All papers should be reviewed
That's a quite absolute statement. I can believe there are some situations where review may not be necessary. Of course, readers ought to know that and treat the content appropriately.
Of course, what this doesn't address is a paper getting quashed because reviewers refused to approve it,
Reviewers don't decide if a paper gets published. That's the journal editor's (or editorial board) job. A reviewer can put in an absolute stinker of a report, and the author not make significant changes, but if the editor (board) thinks it's suitable for publication, then it will be published.
I'm sure that happens from time to time. The question is how often? I suspect rarely. Nonetheless, I think that's the point of this change, so readers can see reviewers had strong opinions which the author and editor did not address.
possibly because the paper contradicted the reviewers' findings.
If that is the case, then the editor did an unprofessionally atrocious job of choosing reviewers.
I'll have to ask my kids (both in in the physical sciences) about how this works today. It's certainly the scuttlebutt I hear, that you can frequently guess who your reviewers are and that you won't make it past review if you don't cite the reviewers papers and you definitely won't pass if you contradict them. Yes, that sounds unprofessional and yet I can easily believe that's how the world works. People aren't as upstanding and unbiased as we want to believe.

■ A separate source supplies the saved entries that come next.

(* ===== verification/RadixProofs.v ===== *)
(** The radix sorter sorts: the in-place reordering of the buckets, the prefixes and
    histograms, and the recursion, against a contract of the delegate ([RadixSpec]). *)

From Stdlib Require Import ZArith Lia Bool Arith.
From stdpp Require Import base tactics numbers list sorting.
From S2P Require Import Prelude Sorter SorterProofs HeapSort RadixSorter.
Import MSBRadixSorter HeapSort.

Local Open Scope nat_scope.

(** * Buckets *)

Module Buckets.

Lemma filter_all {A} (p : A -> Prop) `{forall a, Decision (p a)} (l : list A) : Forall p l -> filter p l = l.
Proof. induction 1 as [|a l Ha _ IH]; [done|]. by rewrite filter_cons_True, IH. Qed.

Section Count.
Context {T : Type} (bk : T -> nat).
Implicit Types (L M : list T) (b : nat).

(** How many have a bucket under [b], and how many the bucket [b]. *)
Definition under b L : nat := length (filter (fun a => bk a < b) L).
Definition count b L : nat := length (filter (fun a => bk a = b) L).

Lemma under_S b L : under (S b) L = under b L + count b L.
Proof.
  unfold under, count. induction L as [|a L IH]; [done|]. rewrite !filter_cons.
  destruct (decide (bk a < S b)), (decide (bk a < b)), (decide (bk a = b)); cbn [length]; lia.
Qed.

Lemma under_0 L : under 0 L = 0.
Proof. unfold under. induction L as [|a L IH]; [done|]. rewrite filter_cons_False by lia. done. Qed.

Lemma under_all b L : (forall a, a ∈ L -> bk a < b) -> under b L = length L.
Proof.
  unfold under. intros H. rewrite filter_all; [done|]. apply Forall_forall. auto.
Qed.

Lemma under_mono b c L : b <= c -> under b L <= under c L.
Proof. induction 1 as [|c _ IH]; [done|]. rewrite under_S. lia. Qed.

Lemma under_le b L : under b L <= length L.
Proof. apply length_filter. Qed.

#[export] Instance under_perm b : Proper ((≡ₚ) ==> (=)) (under b).
Proof. intros L M H. unfold under. by rewrite H. Qed.

#[export] Instance count_perm b : Proper ((≡ₚ) ==> (=)) (count b).
Proof. intros L M H. unfold count. by rewrite H. Qed.

Lemma count_app b L M : count b (L ++ M) = count b L + count b M.
Proof. unfold count. by rewrite filter_app, length_app. Qed.

Lemma count_pos b L a : a ∈ L -> bk a = b -> 0 < count b L.
Proof.
  intros Ha Hb. unfold count. assert (a ∈ filter (fun a => bk a = b) L) as H by (by apply list_elem_of_filter).
  destruct (filter _ L); [by apply elem_of_nil in H|]. cbn. lia.
Qed.

(** A run of one bucket and one more of it elsewhere. *)
Lemma count_beyond b M lo hi h a : lo <= hi -> hi <= length M -> (forall j c, lo <= j < hi -> M !! j = Some c -> bk c = b) ->
  M !! h = Some a -> bk a = b -> h < lo \/ hi <= h -> hi - lo < count b M.
Proof.
  intros Hlo Hhi Hin Ha Hb Hh. rewrite <- (take_drop lo M), <- (take_drop (hi - lo) (drop lo M)), !count_app, drop_drop.
  assert (count b (take (hi - lo) (drop lo M)) = hi - lo) as ->.
  { unfold count. rewrite filter_all; [rewrite length_take, length_drop; lia|]. apply Forall_lookup. intros j c Hj.
    assert (j < hi - lo) by (apply lookup_lt_Some in Hj; rewrite length_take in Hj; lia). rewrite lookup_take_lt, lookup_drop in Hj by done.
    apply (Hin (lo + j)); [lia|done]. }
  destruct Hh as [Hh|Hh].
  - assert (0 < count b (take lo M)); [|lia]. apply (count_pos b _ a); [|done]. apply list_elem_of_lookup. exists h. by rewrite lookup_take_lt.
  - assert (0 < count b (drop (lo + (hi - lo)) M)); [|lia]. apply (count_pos b _ a); [|done]. apply list_elem_of_lookup.
    exists (h - hi). rewrite lookup_drop. rewrite <- Ha. f_equal. lia.
Qed.

Definition starts_of L : list nat := map (fun b => under b L) (seq 0 HISTOGRAM_SIZE).
Definition ends_of L : list nat := map (fun b => under (S b) L) (seq 0 HISTOGRAM_SIZE).
Definition histogram_of L : list nat := map (fun b => count b L) (seq 0 HISTOGRAM_SIZE).

Lemma map_seq_lookup {A} (f : nat -> A) n i : i < n -> map f (seq 0 n) !! i = Some (f i).
Proof. intros H. change (map f (seq 0 n)) with (f <$> seq 0 n). rewrite list_lookup_fmap, lookup_seq_lt by done. done. Qed.

(** Every slot is between the two ends of some bucket. *)
Lemma bucket_of_slot L m i : i < under m L -> exists b, b < m /\ under b L <= i < under (S b) L.
Proof.
  induction m as [|m IH]; intros H; [rewrite under_0 in H; lia|]. destruct (decide (i < under m L)) as [Hi|Hi].
  - destruct (IH Hi) as (b & Hb & Hib). exists b. split; [lia|done].
  - exists m. split; lia.
Qed.
End Count.

Lemma sum_telescope (f : nat -> nat) m : list_sum (map (fun b => f (S b)) (seq 0 m)) + f 0 = list_sum (map f (seq 0 m)) + f m.
Proof. induction m as [|m IH]; [cbn; lia|]. rewrite seq_S, !map_app, !list_sum_app. cbn [map list_sum foldr plus]. lia. Qed.

Lemma sum_insert (l : list nat) i x : l !! i = Some x -> list_sum (<[i := x + 1]> l) = list_sum l + 1.
Proof.
  revert i. induction l as [|y l IH]; intros [|i] H; [done|done|injection H as ->; cbn; lia|]. cbn in H. specialize (IH i H).
  change (list_sum (y :: <[i := x + 1]> l) = list_sum (y :: l) + 1). cbn [list_sum foldr] in *. unfold list_sum in *. lia.
Qed.

Lemma sum_le (l l' : list nat) : Forall2 le l l' -> list_sum l <= list_sum l'.
Proof. induction 1 as [|x y l l' H _ IH]; [done|]. unfold list_sum in *. cbn [foldr]. lia. Qed.

(** * The flag: every slot to its bucket, in place *)

Section Flag.
Context {S T : Type} (bk : T -> nat) (bucket_at : nat -> ST S nat) (exchange : nat -> nat -> ST S unit) (from : nat).
(** [view L s]: the range of [s] holds [L]. *)
Context (view : list T -> S -> Prop).
Hypothesis bk_bound : forall a, bk a < HISTOGRAM_SIZE.
Hypothesis bucket_law : forall L s h a, view L s -> L !! h = Some a ->
  exists s', bucket_at (from + h) s = (Ok (bk a), s') /\ view L s'.
Hypothesis exchange_law : forall L s h1 h2 a b, view L s -> L !! h1 = Some a -> L !! h2 = Some b ->
  exists s', exchange (from + h1) (from + h2) s = (Ok tt, s') /\ view (exch L h1 h2) s'.
Context (L0 : list T).
Abbreviation lo b := (under bk b L0).
Abbreviation hi b := (under bk (Datatypes.S b) L0).

(** The slots of bucket [b] between its first and [st !! b] are in place. *)
Record placed (st : list nat) (M : list T) : Prop := {
  pl_perm : M ≡ₚ L0;
  pl_len : length st = HISTOGRAM_SIZE;
  pl_range b x : st !! b = Some x -> lo b <= x <= hi b;
  pl_in b x j c : st !! b = Some x -> lo b <= j < x -> M !! j = Some c -> bk c = b }.

Lemma disjoint_buckets b c j : lo b <= j < hi b -> lo c <= j < hi c -> b = c.
Proof using Type.
  intros H1 H2. destruct (lt_eq_lt_dec b c) as [[H|H]|H]; [|done|].
  - pose proof (under_mono bk (Datatypes.S b) c L0 H). lia.
  - pose proof (under_mono bk (Datatypes.S c) b L0 H). lia.
Qed.

(** The bucket of a slot that is not in place has room. *)
Lemma bucket_room st M i x a y : placed st M -> st !! i = Some x -> x < hi i -> M !! x = Some a -> st !! bk a = Some y -> y < hi (bk a).
Proof using Type.
  intros [H1 H2 H3 H4] Hi Hx Ha Hy. destruct (H3 _ _ Hy) as [Hy1 Hy2]. destruct (decide (y = hi (bk a))) as [->|]; [|lia]. exfalso.
  pose proof (H3 _ _ Hi) as [Hx1 _]. assert (i <> bk a) as Hne by (intros ->; rewrite Hy in Hi; injection Hi as <-; lia).
  assert (hi (bk a) - lo (bk a) < count bk (bk a) M) as Hc.
  { apply (count_beyond bk (bk a) M _ _ x a); try done.
    - rewrite H1. apply under_le.
    - intros j c Hj Hc. by apply (H4 _ _ j c Hy).
    - destruct (decide (x < lo (bk a))); [by left|right]. destruct (decide (hi (bk a) <= x)); [done|]. exfalso. apply Hne.
      apply (disjoint_buckets i (bk a) x); lia. }
  rewrite under_S, <- H1 in Hc. rewrite H1 in Hc. lia.
Qed.

(** One turn of the inner loop. *)
Lemma placed_step st M i x a y c : placed st M -> st !! i = Some x -> x < hi i -> M !! x = Some a -> st !! bk a = Some y -> M !! y = Some c ->
  placed (<[bk a := y + 1]> st) (exch M x y).
Proof using Type.
  intros HP Hi Hx Ha Hy Hc. pose proof (bucket_room st M i x a y HP Hi Hx Ha Hy) as Hr. destruct HP as [H1 H2 H3 H4].
  pose proof (H3 _ _ Hi) as [Hx1 _]. pose proof (H3 _ _ Hy) as [Hy1 _].
  constructor.
  - by rewrite exch_perm.
  - by rewrite length_insert.
  - intros b z Hb. destruct (decide (b = bk a)) as [->|Hne].
    + rewrite list_lookup_insert_eq in Hb by (by eapply lookup_lt_Some). injection Hb as <-. lia.
    + rewrite list_lookup_insert_ne in Hb by done. by apply H3.
  - intros b z j d Hb Hj. rewrite (exch_lookup M x y a c) by done. destruct (decide (b = bk a)) as [->|Hne].
    + rewrite list_lookup_insert_eq in Hb by (by eapply lookup_lt_Some). injection Hb as <-.
      destruct (decide (j = x)) as [->|Hjx]; [|destruct (decide (j = y)) as [->|Hjy]; [by intros [= <-]|]].
      * assert (bk a = i) as Hbi by (apply (disjoint_buckets (bk a) i x); lia). rewrite Hbi, Hi in Hy. injection Hy as ->.
        rewrite Ha in Hc. injection Hc as <-. by intros [= <-].
      * intros Hd. apply (H4 _ _ j d Hy); [lia|done].
    + rewrite list_lookup_insert_ne in Hb by done. pose proof (H3 _ _ Hb).
      destruct (decide (j = x)) as [->|Hjx]; [|destruct (decide (j = y)) as [->|Hjy]].
      * assert (b = i) as -> by (apply (disjoint_buckets b i x); lia). rewrite Hi in Hb. injection Hb as ->. lia.
      * exfalso. apply Hne. apply (disjoint_buckets b (bk a) y); lia.
      * by apply (H4 _ _ j d Hb).
Qed.

(** The buckets below [i] are full. *)
Definition full (i : nat) (st : list nat) : Prop := forall b x, b < i -> st !! b = Some x -> x = hi b.

Lemma placed_sum st M : placed st M -> list_sum st <= list_sum (ends_of bk L0).
Proof using Type.
  intros [_ H2 H3 _]. apply sum_le. apply Forall2_same_length_lookup_2; [unfold ends_of; by rewrite length_map, length_seq|].
  intros b x y Hx Hy. unfold ends_of in Hy. rewrite map_seq_lookup in Hy by (rewrite <- H2; by eapply lookup_lt_Some).
  injection Hy as <-. by apply H3.
Qed.

Lemma drain_ok fuel : forall i s st M, view M s -> placed st M -> full i st -> i < HISTOGRAM_SIZE ->
  list_sum (ends_of bk L0) < fuel + list_sum st ->
  exists s' st' M', drain_loop bucket_at exchange fuel i (hi i) from st s = (Ok st', s') /\ view M' s' /\ placed st' M' /\
    full (Datatypes.S i) st' /\ list_sum st <= list_sum st'.
Proof using bk_bound bucket_law exchange_law.
  induction fuel as [|fuel IH]; intros i s st M Hv HP Hfull Hi Hf; [pose proof (placed_sum _ _ HP); lia|].
  destruct (lookup_lt_is_Some_2 st i) as [x Hx]; [rewrite (pl_len _ _ HP); done|]. cbn [drain_loop]. rewrite slift_sbind.
  unfold nget at 1. rewrite Hx. pose proof (pl_range _ _ HP _ _ Hx). destruct (Nat.ltb_spec x (hi i)) as [Hlt|Hge].
  2: { exists s, st, M. split_and!; try done. intros b z Hb Hz. destruct (decide (b = i)) as [->|]; [|apply Hfull; [lia|done]].
       rewrite Hx in Hz. injection Hz as <-. lia. }
  assert (Hlen : length M = length L0) by (by rewrite (pl_perm _ _ HP)). pose proof (under_le bk (Datatypes.S i) L0).
  destruct (lookup_lt_is_Some_2 M x) as [a Ha]; [lia|]. destruct (bucket_law M s x a Hv Ha) as (s1 & E1 & V1).
  rewrite (sbind_ok _ _ _ _ _ E1). destruct (lookup_lt_is_Some_2 st (bk a)) as [y Hy]; [rewrite (pl_len _ _ HP); apply bk_bound|].
  rewrite slift_sbind. unfold nget at 1. rewrite Hy, slift_sbind. unfold nset at 1.
  rewrite (proj2 (Nat.ltb_lt _ _)) by (by eapply lookup_lt_Some).
  pose proof (bucket_room st M i x a y HP Hx Hlt Ha Hy) as Hroom. pose proof (under_le bk (Datatypes.S (bk a)) L0).
  destruct (lookup_lt_is_Some_2 M y) as [c Hc]; [lia|]. destruct (exchange_law M s1 x y a c V1 Ha Hc) as (s2 & E2 & V2).
  rewrite (sbind_ok _ _ _ _ _ E2). pose proof (sum_insert st (bk a) y Hy) as Hsum.
  destruct (IH i s2 (<[bk a := y + 1]> st) (exch M x y)) as (s' & st' & M' & E & V' & P' & F' & S'); try done.
  - by apply (placed_step st M i x a y c).
  - intros b z Hb Hz. destruct (decide (b = bk a)) as [->|Hne]; [|rewrite list_lookup_insert_ne in Hz by done; by apply Hfull].
    pose proof (Hfull _ _ Hb Hy). lia.
  - lia.
  - exists s', st', M'. split_and!; try done. lia.
Qed.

(As you write, I'd like to believe this is more common in humanities than sciences. I have no idea whether that's the case.)
I can believe it because many fields are vey narrow. There may only be a dozen other people working in the same narrow specialty you're working in, which means there are only a dozen plausible reviewers. And given those other dozen researchers are competing for the same grants and publication slots, well, I can believe there's sausage being made.